If the declared type for a column contains the string “BLOB” or if no type is specified then the column has affinity NONE.

If the declared type for a column contains any of the strings “REAL”, “FLOA”, or “DOUB” then the column has REAL affinity.

Otherwise, the affinity is NUMERIC.

So the foo, bar and baz columns above, being unrecognized, would have received an affinity of numeric, and would try to convert whatever was inserted into them into a numeric format. You can read more about the in’s and outs of type affinities in the docs, but the main thing to grasp up front is that syntax-wise you can usually write whatever you are comfortable with and it will probably work, just keep in mind that affinities are being set and you will know where to look when you see something strange happening. For the most part this system of affinities does a good job of not violating your expectations regardless of what database you are used to using.

The other thing to get is that SQLite determines the datatype from the values themselves. Anything in quotes is assumed to be a string, unquoted digits are integers, or if they have a decimal, a “real” while a blob is a string of hex digits prefixed with an x: x’00ff’.

So the safest/easiest thing might just be to leave the column definitions out altogether so they will all have an affinity of none and let the values speak for themselves.
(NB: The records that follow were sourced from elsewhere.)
Lemma commit_rows_accepts state eid fp :
  validate p = Ok tt → check_state h w p token d = Ok tt → envelope_id p = Ok eid → fingerprint p = Ok fp →
  t_envelopes d !! eid = None → t_ledger d !! p_operation p = None →
  ∃ d', commit_rows h w state p eid (sha256 <$> p_blocks p) d = Ok d'.
Proof.
  intros Hv Hc Hid Hfp Hfid Hfop.
  pose proof Hc as (_ & (s & Hs & _) & (r & Hr & Hrop & Hrc) & _ & _)%check_state_Ok.
  assert (present (p_space p) (t_spaces d) = true) as Hsp by (apply present_true; by eexists).
  unfold commit_rows. rewrite !(healthy_observe w Hw), !(healthy_sql w Hw). skips.
  set (d1 := set_envelopes (<[eid := envelope_of state p]> (t_envelopes d)) d).
  assert (present eid (t_envelopes d1) = true) as Hp1.
  { apply present_true. cbn. rewrite lookup_insert_eq. by eexists. }
  assert (insert_envelope eid (envelope_of state p) d = Ok d1) as E1.
  { unfold insert_envelope, constraint. cbn [en_space en_object en_epoch en_actor en_sequence envelope_of].
    by rewrite (proj2 (present_false eid (t_envelopes d)) Hfid), Hsp, some_row_none by (intros k x; by apply envelope_unique). }
  run_ex E1. skips.
  set (row := LedgerRow (p_input p) (p_space p) eid (p_receipt p)).
  set (d2 := set_ledger (<[p_operation p := row]> (t_ledger d1)) d1).
  assert (insert_ledger (p_operation p) row d1 = Ok d2) as E2.
  { unfold insert_ledger, constraint. change (t_spaces d1) with (t_spaces d). cbn [le_space le_commit row].
    rewrite (proj2 (present_false _ (t_ledger d1)) Hfop), Hsp, Hp1, some_row_none; [done|].
    intros op x (e & He & _ & ->)%(ledger_entry _ _ _ _ R). cbn. apply bool_decide_eq_false. intros E.
    rewrite <-E, (envelope_at _ _ _ _ R e He) in Hfid. done. }
  run_ex E2. skips.
  set (arow := ActorRow (p_generation p) (p_sequence p) (Some eid)).
  set (d3 := set_actors (<[(p_space p, p_object p, p_actor p) := arow]> (t_actors d2)) d2).
  assert (replace_actor (p_space p, p_object p, p_actor p) arow d2 = Ok d3) as E3.
  { unfold replace_actor, constraint. cbn [fst]. change (t_spaces d2) with (t_spaces d). by rewrite Hsp. }
  run_ex E3. skips.
  assert (∃ c, upsert_catalog (p_space p, p_object p) (CatalogRow 1 SCHEMA_DIGEST (p_cache p) 0 []) d3 =
    Ok (set_catalog c d3)) as [c E4].
  { unfold upsert_catalog, constraint. cbn [fst]. change (t_spaces d3) with (t_spaces d). rewrite Hsp. by eexists. }
  run_ex E4. skips. set (d4 := set_catalog c d3).
  assert (∀ e, e ∈ l → l_id e ≠ eid) as Hne.
  { intros e He E. rewrite <-E, (envelope_at _ _ _ _ R e He) in Hfid. done. }
  destruct (insert_deps_ok eid (p_deps p) d4) as [d5 E5].
  { by apply validate_deps. }
  { intros x _ (e & He & Hi & _)%(rp_deps _ _ _ _ R). by apply (Hne e He). }
  { exact Hp1. }
  run_ex E5. apply insert_deps_Ok in E5. skips.
  assert (length (sha256 <$> p_blocks p) = length (p_blocks p)) as Hlen by apply length_fmap.
  destruct (insert_blocks_ok eid 0 (zip (sha256 <$> p_blocks p) (p_blocks p)) d5) as [d6 E6].
  { subst d5. intros k x Hx. cbn in Hx. apply (rp_blocks _ _ _ _ R) in Hx as (b & _ & -> & _ & ->). done. }
  { rewrite fst_zip by lia. by apply validate_ids. }
  { by subst d5. }
  { subst d5. intros bid j (e & He & Hi & _)%(rp_eblocks _ _ _ _ R). by destruct (Hne e He). }
  run_ex E6. apply insert_blocks_Ok in E6 as (E6 & _); [|lia]. skips.
  revert E6. generalize (t_blocks d6) (t_eblocks d6). intros bs ebs ->. subst d5.
  set (d6 := set_blocks bs ebs _).
  set (orow := OutboxRow (p_operation p) 0 None "pending").
  assert (insert_outbox eid orow d6 = Ok (set_outbox (<[eid := orow]> (t_outbox d6)) d6)) as E7.
  { unfold insert_outbox, constraint. change (t_envelopes d6) with (t_envelopes d1). rewrite Hp1.
    assert (negb (present eid (t_outbox d6)) = true) as ->.
    { apply present_false. destruct (t_outbox d6 !! eid) as [o|] eqn:Eo; [|done].
      apply (outbox_entry _ _ _ _ R) in Eo as (e & He & Hi & _). by destruct (Hne e He). }
    assert (present (ob_operation orow) (t_ledger d6) = true) as Hop; [|by rewrite Hop].
    apply present_true. cbn. rewrite lookup_insert_eq. by eexists. }
  run_ex E7. skips. set (d7 := set_outbox _ d6). run_ex Hfp.
  assert (∃ m, insert_meta (p_operation p) (CommitRow fp (p_reservation p) (p_generation p) (p_previous p) (p_cache p)
      (h_generation h) STORE_CLASS (next_order d7)) d7 = Ok (set_meta m d7)) as [m E8].
  { unfold insert_meta, constraint. cbn [cm_reservation cm_order].
    assert (negb (present (p_operation p) (t_meta d7)) = true) as ->.
    { apply present_false. destruct (t_meta d7 !! p_operation p) as [m|] eqn:Em; [|done].
      apply (meta_entry _ _ _ _ R) in Em as (e & n & He & Hop & _).
      rewrite <-Hop, (ledger_at _ _ _ _ R e He) in Hfop. done. }
    assert (present (p_operation p) (t_ledger d7) = true) as ->.
    { apply present_true. cbn. rewrite lookup_insert_eq. by eexists. }
    assert (present (p_reservation p) (t_reservations d7) = true) as -> by (apply present_true; by exists r).
    rewrite some_row_none; [cbn; by eexists|].
    intros op m Hm. change (t_meta d7) with (t_meta d) in Hm. pose proof Hm as Hm'.
    apply (meta_entry _ _ _ _ R) in Hm as (e & n & He & _ & ->). apply orb_false_iff. split.
    - apply bool_decide_eq_false. cbn. intros E. destruct (rp_consumed _ _ _ _ R e He) as (r' & Hr' & _ & Hcons).
      rewrite E, Hr in Hr'. congruence.
    - rewrite (rp_meta _ _ _ _ R) in Hm'. apply metas_lookup_inv in Hm' as (pre & e' & post & Hl & _ & En).
      apply (f_equal cm_order) in En. cbn in En.
      unfold next_order. change (t_meta d7) with (t_meta d). rewrite (rp_meta _ _ _ _ R), max_order. cbn.
      apply Z.eqb_neq. rewrite En, Hl. len_lia. }
  run_ex E8. skips.
  unfold consume_reservation, constraint. change (t_reservations (set_meta m d7)) with (t_reservations d). rewrite Hr.
  change (t_envelopes (set_meta m d7)) with (t_envelopes d1). rewrite Hp1. cbn. by eexists.
Qed.
End Commit.
Lemma validate_lengths p : validate p = Ok tt → len (p_operation p) = 16 ∧ len (p_input p) = 32.
Proof.
  unfold validate. intros ([] & H1 & E)%bind_Ok. apply bind_Ok in E as ([] & H2 & _).
  rewrite iter_check in H1, H2. split.
  - specialize (H2 (p_operation p) ltac:(by left)). apply require_Ok in H2. lia.
  - specialize (H1 (p_input p) ltac:(by left)). apply require_Ok in H1. lia.
Qed.

Section Commits.
Context (h : handle) (w : world) (hk : hooks X) (Hw : healthy w) (Hclosed : h_closed h = false)
  (Hwrite : h_read_only h = false).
The rest of my learning about SQLite is really a grab bag of little goodies:

Getting meta info about tables, indexes or the database itself is done with a pragma statement.
For example, if I want information about the table data:

sqlite> pragma table_info(people);
0|id|integer|0||1
1|name|foo(30)|0||0
2|age|bar(100000000)|0||0
3|awesomeness|baz|0||0

You can get that same list of info within Ruby like so (after running “gem install sqlite3”):

require 'sqlite3'
@db = SQLite3::Database.new("cats.db")
table_name = "cats"
@db.table_info(table_name)

A complete list of pragma statements can be found in the docs.

To open or create a database simply run sqlite3 with the name of the file:

mike@sleepycat:~☺ sqlite3 cats.db

And finally if you have a file with sql statements you would like to run on a database:

mike@sleepycat:~☺ sqlite3 cats.db < insert_all_the_cats.sql

Its been good to get to know SQLite3 a little better. Before this I had only really come in contact with it through my Rails development work and knew it only as the in-memory test database or the one I would use when I couldn’t be bothered to set up a “real” database. The more I look at it the more its seems like a really powerful and useful tool.